Telefonate choc per l’ambulanza La pietà smarrita
Napoli, le registrazioni choc. Da «non abbiamo mezzi» alla sufficienza e ai tentennamenti
Una serie di telefonate al 118 e un’ambulanza mai arrivata: così alla stazione di Napoli il 3 agosto Marco D’Aniello, 42 anni, è morto dopo aver atteso invano i soccorsi. Spunta l’audio con le risposte choc: «Siamo occupati e se è già morto...». Operatori sospesi.
Centrale operativa del 118, squilla il telefono: «Siamo le guardie giurate della stazione. C’è una persona che ha emesso più di due litri di sangue dalla bocca... Al binario 14... Già è senza conoscenza». Risposta: «Non ci sono ambulanze». Seguono altre telefonate. Ma l’ambulanza ancora non parte. L’ennesima chiamata: «Lo stanno facendo morire qua a terra». Risposta: «Quindi non serve più l’ambulanza?». Poi un battibecco tra i due.
Sul sito Corriere.it sono online da ieri gli audio di otto telefonate giunte la sera del 3 agosto scorso alla centrale operativa del 118. Tutte chiedevano l’intervento di una ambulanza per soccorrere un uomo di 42 anni, Marco D’Aniello, che sulla banchina del binario 14 della Stazione Centrale di Napoli era stato colto da malore e perdeva sangue dalla bocca. Quando arrivarono i soccorsi, richiesti con insistenza anche da agenti della Polfer, quell’uomo era già morto. Era passata oltre mezz’ora. Perché secondo gli operatori del 118 che quella sera presero le telefonate in arrivo dalla Stazione, non c’erano ambulanze disponibili. Invece, ha stabilito poi la Asl, un mezzo di soccorso libero c’era, era fermo nella postazione di Scampia, e avrebbe potuto raggiungere piazza Garibaldi in una dozzina di minuti. Perché chi avrebbe avuto il dovere di mandarlo scelse di non farlo è un mistero che forse solo l’inchiesta della magistratura (che indaga per omissione di soccorso, omissione di atti d’ufficio e omicidio colposo, gli operatori di turno in quelle ore del 3 agosto) potrà chiarire.
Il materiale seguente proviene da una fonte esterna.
(* ===== verification/Llm.v ===== *)
(** * The language-model channel (kernel/llm.c, kernel/llm_deepseek.c)

    A query goes to a stub, to the host over the virtio console, or to a web
    service, as the build options select; the answer is stored in the caller's
    buffer and appended to the caller's session log.

    The caller's prompt and buffer are used without the checks of uaccess.c: the
    kernel reads and writes through the raw pointers ([raw_string], [raw_stores] of
    Ota.v).  The prompt is read whole, also where the code stops after the part
    that it uses.  [kaddr] gives the address at which the kernel holds a text that
    it passes to [agent_write].  The access key and the request over TLS are
    arguments. *)

From S2P Require Import Prelude Abi Ipc Ramfs Persist Paths Session Quota Policy AgentDef Mem Vm VmTree VmProps Kernel Uaccess Sched Agent Tool Ota NetWire Net NetProps Board Http Fleet.

Definition LLM_MAX_PROMPT : Z := 256.
Definition LLM_MAX_RESPONSE : Z := 512.
Definition DEEPSEEK_HOST : list Z := str "api.deepseek.com".
Definition DEEPSEEK_PATH : list Z := str "/chat/completions".

(** [needle] is not empty. *)
Fixpoint contains_substr (hay needle : list Z) : bool :=
  match hay with
  | [] => false
  | _ :: hay' => if cmatch hay 0 needle then true else contains_substr hay' needle
  end.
Ora pare che la Procura intenda acquisire i file audio messi in Rete dal Corriere, anche se però già all’indomani di quell’episodio il direttore generale del Cardarelli Ciro Verdoliva, all’epoca competente per la centrale del 118, presentò una denuncia ai Nas dei carabinieri allegando anche gli audio delle telefonate. Nel frattempo la Asl ha sanzionato quegli operatori con sospensioni dal servizio che vanno dai quattro ai sei mesi. Ma il provvedimento sarà adottato dal primo febbraio prossimo, quindi ognuno è ancora al suo posto.
Con la possibilità di fare ancora danni sia a chi avrà bisogno di aiuto, sia allo stesso 118 napoletano, pieno di professionisti seri e coscienziosi e già vittima di una carenza di mezzi che rappresenta una ulteriore gravissima emergenza nell’emergenza «istituzionale» del servizio. Per capire quanto sia stato grave il comportamento degli operatori (o almeno di alcuni di essi) che risposero alle telefonate in cui si chiedeva aiuto per Marco D’Aniello, bisogna ascoltare le telefonate, la cui trascrizione è già stata pubblicata ieri in esclusiva dal Corriere del Mezzogiorno. Le voci registrate rendono fedelmente il senso da una parte dell’urgenza di un soccorso che le condizioni dell’uomo imponevano, e dall’altra della totale freddezza di chi rispondeva. Come l’operatore che dopo aver fatto quella battuta («Allora non serve più l’ambulanza?») polemizza con l’interlocutore: «Perché dice cose non vere?».
È lo stesso che pochi minuti dopo si mette a discutere anche con una guardia giurata alla quale durante tutta la telefonata risponde «sì...sì... sì...» con sufficienza e strafottenza, e quando quello gli dice che si sente «preso per scemo», lui risponde piccato: «Vuole dire che io sono scemo?». Pure lui, sospeso per sei mesi, è ancora in servizio.
La strafottenza Lei mi ha detto che era deceduto. Perché dice cose non vere? Sì...sì...sì... Quindi sarei scemo?